ShortOPD cuts pruned LLM recovery time by 75% while raising generation quality 9×
A new training schedule for compressed language models detects repetitive suffixes early, allocates compute to useful prefixes, and matches full-length distillation in a quarter of the time.

ShortOPD is a training method from researchers at the Chinese Academy of Sciences that recovers generation quality in pruned large language models by focusing compute on the parts of each output that matter. Posted to arXiv this week, the paper shows that structured pruning—removing entire layers or attention heads to shrink a model—preserves enough signal that useful generations still exist in the sampling distribution, but greedy decoding collapses into repetitive loops. Standard recovery recipes waste training time on those loops; ShortOPD stops each rollout as soon as the compressed model starts repeating itself, treats the surviving prefix as the effective training length, and schedules future rollouts accordingly.
The method works by running on-policy distillation: the pruned model generates text, and a frozen copy of the original unpruned model scores each token as a teaching signal. Long rollouts under standard OPD spend most of their budget on low-information repetitive suffixes, which delays the loss curve. ShortOPD detects when the teacher confirms a suffix is repetitive, truncates the rollout there, and reallocates the saved compute to the effective lengths the policy can currently handle. Across math, code, and open-ended generation benchmarks, this schedule raises the compressed model's score to roughly 9× its unrecovered baseline and 1.6–4.4× what supervised fine-tuning or standard knowledge distillation achieve.

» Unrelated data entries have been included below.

(** The key phases: [vm] is the object in hand, [vm0] the object the reconcile began with. *)
Section Key.
Context (vs : list VM) (vm0 : VM).
Hypothesis Hvm0 : vm0 ∈ vs.
Hypothesis Hb : bootstraps vm0 = true.

Lemma safe_reconcilePostAccept vm acc c cfg rq :
  vm ∈ vs -> acc ∈ vs -> accepted acc = true ->
  safe vs (reconcilePostAccept vm c cfg (ann vm AnnotationMinionID) rq).
Proof.
  intros Hvm Hacc Hac. destruct (String.eqb_spec (ann vm AnnotationMinionID) "") as [E|E].
  - unfold reconcilePostAccept. rewrite E. send.
  - apply (safe_chain vs vm vm0 acc); try done. unfold may_command, minion_of.
    apply String.eqb_neq in E. by rewrite E, String.eqb_refl.
Qed.

Lemma safe_markPreseedAccepted vm rq : vm ∈ vs -> safe vs (markPreseedAccepted vm rq).
Proof. intros Hvm. unfold markPreseedAccepted. cbv zeta. sstep. slast. Qed.

Lemma kwp_writeBootstrapSecret g s vm p mp Q :
  vs ⊆ kv_seen g -> vm ∈ vs -> kv_pair g = Some (vm_name vm, p) -> kv_master g = Some mp ->
  (forall e s', Q e g s') -> kwp g (writeBootstrapSecret vm (vm_name vm) p mp) s Q.
Proof.
  intros Hg Hvm Hp Hmp HQ. unfold writeBootstrapSecret. cbv zeta.
  pose proof (authorised_seen _ _ _ (Hg _ Hvm0) Hb) as Hab.
  assert (authorised (fun v => bool_decide (vm_name vm = vm_name v
            /\ bootstrapSecret vm (vm_name vm) p mp = bootstrapSecret v (vm_name v) p mp)) g = true) as Has.
  { eapply authorised_seen; [by apply Hg|]. by apply bool_decide_eq_true_2. }
  apply mwp_bind. mwp_call. intros r w' E. exists g.
  split; [simpl; rewrite Hab, Hp, Hmp; simpl; by rewrite Has|].
  assert (forall err s', kwp g (match err with
      | Some e => mret (Some (Errorf "write Secret %s/%s: %w"
                   [FStr (sec_Namespace (bootstrapSecret vm (vm_name vm) p mp));
                    FStr (sec_Name (bootstrapSecret vm (vm_name vm) p mp)); FWrap e]))
      | None => mret None end) s' Q) as Hend.
  { intros err s'. destruct err; apply mwp_ret; apply HQ. }
  apply mwp_bind. destruct r as [e|]; [|apply mwp_ret; exact (Hend None _)].
  destruct (IsAlreadyExists e); [|apply mwp_ret; exact (Hend (Some e) _)].
  mwp_call. intros r' w2 E2. exists g.
  split; [simpl; rewrite Hab, Hp, Hmp; simpl; by rewrite Has|]. exact (Hend r' _).
Qed.

Lemma safe_runPreseedKey vm c rq :
  vm ∈ vs -> accepted vm = false -> key_status vm <> keyStatusPreseeded -> safe vs (runPreseedKey vm c rq).
Proof.
  intros Hvm Hna Hnp g s Hg. unfold runPreseedKey, minionIDOwner. cbv zeta. apply mwp_bind, mwp_bind.
  mwp_call. intros r w' E. destruct r as [items|e]; cycle 1.
  { exists g. split; [done|]. by apply mwp_ret, mwp_ret. }
  exists (set_listed items g). split; [done|]. apply mwp_ret.
  destruct (List.find _ items) as [owner|] eqn:Ef.
  { case_match; [by apply mwp_ret|]. assert (vs ⊆ kv_seen (set_listed items g)) as Hg' by done.
    revert Hg'. generalize (set_listed items g). intros g' Hg'.
    match goal with |- kwp _ ?m ?s0 _ => refine ((_ : safe vs m) g' s0 Hg') end. slast. }
  apply mwp_bind. mwp_call. intros r w2 E2. destruct r as [states|e]; cycle 1.
  { eexists. split; [done|]. by apply mwp_ret. }
  exists (set_states states (set_listed items g)). split; [done|]. apply mwp_bind.
  eapply mwp_mono with (Q := fun _ g' _ => g' = set_states states (set_listed items g)).
  { case_match; [apply still_Event|by apply mwp_ret]. }
  intros _ g' s' ->. apply mwp_bind. mwp_call. intros r w3 E3.
  set (g1 := set_states states (set_listed items g)).
  assert (authorised bootstraps g1 = true) as Hab by exact (authorised_seen _ g1 vm0 (Hg _ Hvm0) Hb).
  assert (authorised (may_generate items states (vm_name vm) (existsb (fun st => st <>s? "denied") states)) g1 = true) as Hag.
  { apply (authorised_seen _ g1 vm (Hg _ Hvm)). unfold may_generate, accepted in *. rewrite Hna.
    apply String.eqb_neq in Hnp. rewrite Hnp, String.eqb_refl, Bool.eqb_reflx, andb_true_r. simpl.
    apply List.forallb_forall. intros other Hin. apply (List.find_none _ _ Ef) in Hin.
    cbv beta in Hin. unfold minion_of. by destruct (vm_uid other =s? vm_uid vm), (ann other _ =s? _). }
  exists (match r with Ok (Some p) => set_pair (vm_name vm, p) g1 | _ => g1 end).
  split; [simpl; rewrite Hab; cbn [andb with2]; rewrite Hag; by destruct r as [[]|]|].
  destruct r as [[p|]|e]; [|by apply mwp_ret..].
  unfold finishPreseed. apply mwp_bind. mwp_call. intros r w4 E4.
  destruct r as [mp|e]; [|by (eexists; split; [done|by apply mwp_ret])].
  exists (set_master mp (set_pair (vm_name vm, p) g1)). split; [done|]. apply mwp_bind.
  eapply kwp_writeBootstrapSecret; [done..|]. intros we s5. destruct we; [by apply mwp_ret|].
  match goal with |- kwp ?g ?m ?s0 _ => refine ((_ : safe vs m) g s0 Hg) end.
  apply safe_addSaltFinalizer; [done|by intros; eexists|]. intros v. slast.
Qed.

Lemma safe_runAcceptKey vm c at' rq :
  vm ∈ vs -> accepted vm = false -> safe vs (runAcceptKey vm c (vm_primaryIP4 vm) at' rq).
Proof.
  intros Hvm Hna g s Hg. unfold runAcceptKey. apply mwp_bind. mwp_call. intros r w' E.
  destruct r as [pending|e]; [|by (eexists; split; [done|by apply mwp_ret])].
  exists (set_pending pending g). split; [done|]. cbv zeta.
  assert (vs ⊆ kv_seen (set_pending pending g)) as Hg' by done.
  destruct (negb _) eqn:Em; cycle 1.
  { match goal with |- kwp ?g ?m ?s0 _ => refine ((_ : safe vs m) g s0 Hg') end.
    sstep. case_match. case_match; [send|]. case_match; [send|slast]. }
  apply mwp_bind. mwp_call. intros r w2 E2. exists (set_pending pending g). split.
  { simpl. rewrite (authorised_seen _ _ _ (Hg' _ Hvm0) Hb).
    erewrite authorised_seen; [done|exact (Hg' _ Hvm)|]. unfold may_accept, accepted in *.
    by rewrite Hna, Em, String.eqb_refl. }
  match goal with |- kwp ?g ?m ?s0 _ => refine ((_ : safe vs m) g s0 Hg') end.
  case_match; [send|]. sstep. spatch.
  apply safe_addSaltFinalizer; [seen|by intros; eexists|]. intros v'. send.
Qed.

Lemma safe_reconcileKey vm cfg b at' rq :
  vm ∈ vs -> accepted vm = false -> safe vs (reconcileKey DefaultConnection vm cfg b at' rq).
Proof.
  intros Hvm Hna. unfold reconcileKey. cbv zeta. case_match; [send|].
  destruct ((KeyAcceptance _ =s? _) && _) eqn:Ea.
  { reflect_bools. sstep. case_match; [|send]. by apply safe_runPreseedKey. }
  case_match; [slast|]. case_match; [send|]. case_match; [by apply safe_markPreseedAccepted|].
  sstep. case_match; [|send]. by apply safe_runAcceptKey.
Qed.

End Key.

Lemma safe_reconcileCreate vm cfg :
  bootstraps vm = true -> safe [vm] (reconcileCreate DefaultConnection vm cfg).
Proof.
  intros Hb. unfold reconcileCreate. cbv zeta. sstep. case_match.
  assert (forall v vs tO x y, v ∈ vs -> vm ∈ vs ->
    safe vs (if ann v AnnotationKeyStatus <>s? keyStatusAccepted
             then reconcileKey DefaultConnection v cfg tO x y
             else reconcileAccepted DefaultConnection v cfg y)) as Hrest.
  { intros v vs tO x y Hv Hvm. destruct (accepted v) eqn:Ea; unfold accepted, key_status in *; rewrite Ea; simpl.
    - unfold reconcileAccepted. apply safe_addSaltFinalizer; [done|by intros; eexists|]. intros v'.
      sstep. case_match; [|send]. eapply (safe_reconcilePostAccept _ vm) with (acc := v); try done; seen.
    - by apply (safe_reconcileKey _ vm). }
  case_match; [eapply safe_clear; [seen|seen|done|done|]; intros v; apply Hrest; seen|].
  case_match; [eapply safe_clear; [seen|seen|done|done|]; intros v; apply Hrest; seen|].
  intros g s Hg. apply mwp_bind, mwp_ret. refine (Hrest vm [vm] _ _ _ _ _ g s Hg); seen.
Qed.

Lemma safe_removeSaltFinalizer vs vm : safe vs (removeSaltFinalizer vm).
Proof.
  intros g s Hg. unfold removeSaltFinalizer. apply mwp_bind. mwp_call. intros r w' E.
  destruct r as [v|e]; [|by (eexists; split; [done|by apply mwp_ret])].
  exists (see v g). split; [done|]. case_match; [|by apply mwp_ret]. apply mwp_bind.
  apply kwp_patch; [simpl; set_solver| |].
  - unfold write_confined. apply orb_true_iff. right. by apply bool_decide_eq_true_2.
  - intros [v2|e] s'; by apply mwp_ret.
Qed.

The efficiency gain is concrete: ShortOPD matches a fixed 8,192-token rollout horizon within two points using 8.5 hours of training instead of 35.9 hours, and 71% fewer rollout tokens. The authors tested the approach on models that had been structurally pruned—meaning entire components removed, not just weight magnitudes zeroed—and found that the gap between multiple-choice perplexity (where pruning looks fine) and free-form generation quality (where it collapses) closes under the short-to-long schedule.
The paper positions ShortOPD as a step toward making structured pruning viable for deployment, where generation quality matters more than perplexity on held-out test sets. The next question is whether the same schedule generalizes to other compression methods—quantization-aware training, mixture-of-depths routing, or speculative decoding—that also leave useful signal in a degraded sampling distribution. If the pattern holds, the broader takeaway is that recovery budgets should follow the policy's current failure modes, not a fixed horizon.